#### [TRY IT]
In the listing below, how many lines contain the word "tauto"? Please respond with the number only.

#### [DATASET RECORDS]
"""

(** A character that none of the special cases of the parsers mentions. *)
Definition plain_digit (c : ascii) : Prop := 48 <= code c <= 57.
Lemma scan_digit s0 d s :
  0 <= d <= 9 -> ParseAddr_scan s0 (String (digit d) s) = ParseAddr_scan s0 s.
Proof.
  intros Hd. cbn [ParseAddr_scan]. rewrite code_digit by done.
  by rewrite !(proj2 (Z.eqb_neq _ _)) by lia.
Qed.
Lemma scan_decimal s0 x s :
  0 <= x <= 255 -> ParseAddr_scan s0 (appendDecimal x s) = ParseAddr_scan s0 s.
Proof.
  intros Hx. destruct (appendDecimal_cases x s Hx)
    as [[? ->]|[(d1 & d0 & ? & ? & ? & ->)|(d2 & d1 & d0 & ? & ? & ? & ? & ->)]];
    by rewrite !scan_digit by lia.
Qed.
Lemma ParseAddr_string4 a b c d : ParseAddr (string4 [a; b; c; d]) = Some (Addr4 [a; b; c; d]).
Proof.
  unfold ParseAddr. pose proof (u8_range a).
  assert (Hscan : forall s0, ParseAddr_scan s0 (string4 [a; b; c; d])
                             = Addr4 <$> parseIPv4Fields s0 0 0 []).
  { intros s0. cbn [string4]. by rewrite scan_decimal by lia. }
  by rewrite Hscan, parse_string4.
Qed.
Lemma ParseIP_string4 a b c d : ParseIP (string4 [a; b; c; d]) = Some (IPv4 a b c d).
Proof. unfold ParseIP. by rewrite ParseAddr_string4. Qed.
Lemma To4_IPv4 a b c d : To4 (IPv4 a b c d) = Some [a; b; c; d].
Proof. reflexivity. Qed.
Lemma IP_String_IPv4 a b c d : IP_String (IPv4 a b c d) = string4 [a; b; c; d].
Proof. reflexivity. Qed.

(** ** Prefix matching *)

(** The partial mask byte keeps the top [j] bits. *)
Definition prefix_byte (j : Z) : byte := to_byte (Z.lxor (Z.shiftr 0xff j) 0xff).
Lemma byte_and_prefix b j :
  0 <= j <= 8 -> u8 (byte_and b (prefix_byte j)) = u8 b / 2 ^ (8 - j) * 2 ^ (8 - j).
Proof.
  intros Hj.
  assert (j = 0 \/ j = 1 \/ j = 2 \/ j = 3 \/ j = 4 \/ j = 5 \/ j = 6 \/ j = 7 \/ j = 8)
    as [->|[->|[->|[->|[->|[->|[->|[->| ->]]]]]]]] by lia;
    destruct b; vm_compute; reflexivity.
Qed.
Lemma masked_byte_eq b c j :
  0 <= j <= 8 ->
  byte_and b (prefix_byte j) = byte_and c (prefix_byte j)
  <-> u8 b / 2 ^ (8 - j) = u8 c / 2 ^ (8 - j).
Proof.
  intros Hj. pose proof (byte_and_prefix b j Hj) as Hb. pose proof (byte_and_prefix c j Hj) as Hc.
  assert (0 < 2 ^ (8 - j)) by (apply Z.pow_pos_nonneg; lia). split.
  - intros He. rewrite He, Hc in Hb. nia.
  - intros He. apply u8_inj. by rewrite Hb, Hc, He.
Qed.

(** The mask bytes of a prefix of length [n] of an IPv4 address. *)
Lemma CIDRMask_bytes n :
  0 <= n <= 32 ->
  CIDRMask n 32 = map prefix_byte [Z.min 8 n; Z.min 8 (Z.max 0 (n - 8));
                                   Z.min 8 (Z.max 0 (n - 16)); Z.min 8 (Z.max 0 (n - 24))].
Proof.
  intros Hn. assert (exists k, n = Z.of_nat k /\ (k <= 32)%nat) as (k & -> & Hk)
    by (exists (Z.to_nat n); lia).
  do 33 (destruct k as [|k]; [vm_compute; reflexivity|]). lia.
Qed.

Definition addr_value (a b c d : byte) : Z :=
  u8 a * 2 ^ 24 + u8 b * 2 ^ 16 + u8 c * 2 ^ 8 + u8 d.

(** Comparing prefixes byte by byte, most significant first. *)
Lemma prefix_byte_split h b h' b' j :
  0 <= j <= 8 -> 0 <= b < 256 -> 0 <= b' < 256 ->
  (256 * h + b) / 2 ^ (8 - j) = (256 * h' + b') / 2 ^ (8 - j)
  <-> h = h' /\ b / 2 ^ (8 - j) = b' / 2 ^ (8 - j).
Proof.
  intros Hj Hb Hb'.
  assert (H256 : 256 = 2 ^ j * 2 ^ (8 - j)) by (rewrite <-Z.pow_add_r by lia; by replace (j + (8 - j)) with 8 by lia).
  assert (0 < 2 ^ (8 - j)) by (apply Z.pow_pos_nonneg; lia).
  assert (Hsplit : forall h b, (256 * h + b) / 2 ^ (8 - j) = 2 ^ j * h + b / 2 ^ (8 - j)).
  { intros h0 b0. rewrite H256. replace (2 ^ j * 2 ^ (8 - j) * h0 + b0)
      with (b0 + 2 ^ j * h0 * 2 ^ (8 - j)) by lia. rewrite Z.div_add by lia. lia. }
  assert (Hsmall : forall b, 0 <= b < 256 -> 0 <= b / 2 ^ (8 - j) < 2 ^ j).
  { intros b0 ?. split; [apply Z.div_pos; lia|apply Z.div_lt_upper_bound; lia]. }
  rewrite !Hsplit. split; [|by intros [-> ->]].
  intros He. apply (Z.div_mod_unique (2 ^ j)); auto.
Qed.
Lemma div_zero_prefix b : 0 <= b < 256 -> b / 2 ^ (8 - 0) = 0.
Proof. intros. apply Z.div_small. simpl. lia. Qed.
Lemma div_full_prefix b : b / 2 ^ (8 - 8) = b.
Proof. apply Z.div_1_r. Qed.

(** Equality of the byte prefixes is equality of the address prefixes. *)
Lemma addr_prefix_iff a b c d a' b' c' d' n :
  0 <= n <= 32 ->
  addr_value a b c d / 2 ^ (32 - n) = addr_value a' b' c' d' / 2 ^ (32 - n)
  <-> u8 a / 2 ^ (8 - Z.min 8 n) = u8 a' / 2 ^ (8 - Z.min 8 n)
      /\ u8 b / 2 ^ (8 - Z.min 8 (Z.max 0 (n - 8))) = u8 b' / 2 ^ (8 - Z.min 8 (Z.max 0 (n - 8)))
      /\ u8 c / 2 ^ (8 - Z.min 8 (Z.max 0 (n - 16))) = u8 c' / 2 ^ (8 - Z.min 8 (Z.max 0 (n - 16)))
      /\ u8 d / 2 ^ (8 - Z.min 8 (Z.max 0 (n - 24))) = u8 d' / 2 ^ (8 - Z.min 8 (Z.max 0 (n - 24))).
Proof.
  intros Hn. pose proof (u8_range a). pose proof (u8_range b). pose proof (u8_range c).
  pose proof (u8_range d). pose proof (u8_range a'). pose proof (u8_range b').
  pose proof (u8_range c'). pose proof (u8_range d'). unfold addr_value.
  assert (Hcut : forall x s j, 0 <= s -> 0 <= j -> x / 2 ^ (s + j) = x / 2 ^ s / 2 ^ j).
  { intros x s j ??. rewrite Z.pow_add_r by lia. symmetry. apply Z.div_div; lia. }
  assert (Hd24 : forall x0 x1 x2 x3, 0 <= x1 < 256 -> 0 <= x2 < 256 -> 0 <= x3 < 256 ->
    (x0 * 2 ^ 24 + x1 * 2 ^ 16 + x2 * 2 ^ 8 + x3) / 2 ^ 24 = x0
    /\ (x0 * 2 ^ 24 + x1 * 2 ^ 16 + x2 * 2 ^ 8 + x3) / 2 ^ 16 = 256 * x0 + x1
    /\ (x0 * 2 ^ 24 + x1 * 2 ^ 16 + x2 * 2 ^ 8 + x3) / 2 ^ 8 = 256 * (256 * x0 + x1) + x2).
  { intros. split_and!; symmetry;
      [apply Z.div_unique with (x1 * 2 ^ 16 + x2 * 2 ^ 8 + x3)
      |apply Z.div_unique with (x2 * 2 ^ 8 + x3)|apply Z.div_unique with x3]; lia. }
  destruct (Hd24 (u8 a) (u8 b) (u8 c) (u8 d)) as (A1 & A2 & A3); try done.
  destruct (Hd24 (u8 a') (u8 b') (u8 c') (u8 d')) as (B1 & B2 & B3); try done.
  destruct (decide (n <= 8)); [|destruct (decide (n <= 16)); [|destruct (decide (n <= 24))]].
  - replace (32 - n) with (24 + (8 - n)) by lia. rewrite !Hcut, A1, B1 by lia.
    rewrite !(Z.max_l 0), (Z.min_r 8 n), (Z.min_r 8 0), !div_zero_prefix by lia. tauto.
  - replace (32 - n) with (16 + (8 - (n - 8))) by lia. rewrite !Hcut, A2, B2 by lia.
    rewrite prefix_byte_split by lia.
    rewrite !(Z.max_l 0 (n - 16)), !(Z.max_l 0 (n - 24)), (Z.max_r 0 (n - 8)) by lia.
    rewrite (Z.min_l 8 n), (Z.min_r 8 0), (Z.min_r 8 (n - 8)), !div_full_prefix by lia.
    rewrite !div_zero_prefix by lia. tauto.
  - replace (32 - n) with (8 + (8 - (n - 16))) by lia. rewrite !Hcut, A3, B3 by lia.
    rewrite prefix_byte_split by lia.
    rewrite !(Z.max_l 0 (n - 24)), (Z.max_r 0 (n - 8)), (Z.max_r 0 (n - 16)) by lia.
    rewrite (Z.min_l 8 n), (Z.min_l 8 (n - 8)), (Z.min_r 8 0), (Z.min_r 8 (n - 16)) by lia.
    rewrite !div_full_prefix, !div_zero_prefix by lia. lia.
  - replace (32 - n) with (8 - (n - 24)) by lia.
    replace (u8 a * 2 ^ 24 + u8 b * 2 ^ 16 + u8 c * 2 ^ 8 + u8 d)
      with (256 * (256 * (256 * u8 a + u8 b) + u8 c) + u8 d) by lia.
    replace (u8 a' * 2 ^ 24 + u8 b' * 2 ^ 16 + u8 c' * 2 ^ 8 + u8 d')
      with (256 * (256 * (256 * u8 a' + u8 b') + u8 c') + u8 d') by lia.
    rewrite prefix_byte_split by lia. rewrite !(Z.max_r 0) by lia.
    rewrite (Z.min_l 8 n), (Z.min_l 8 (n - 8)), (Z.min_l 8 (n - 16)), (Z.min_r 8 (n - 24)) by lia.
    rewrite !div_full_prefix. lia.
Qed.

"""

#### [RESPONSE AREA]
2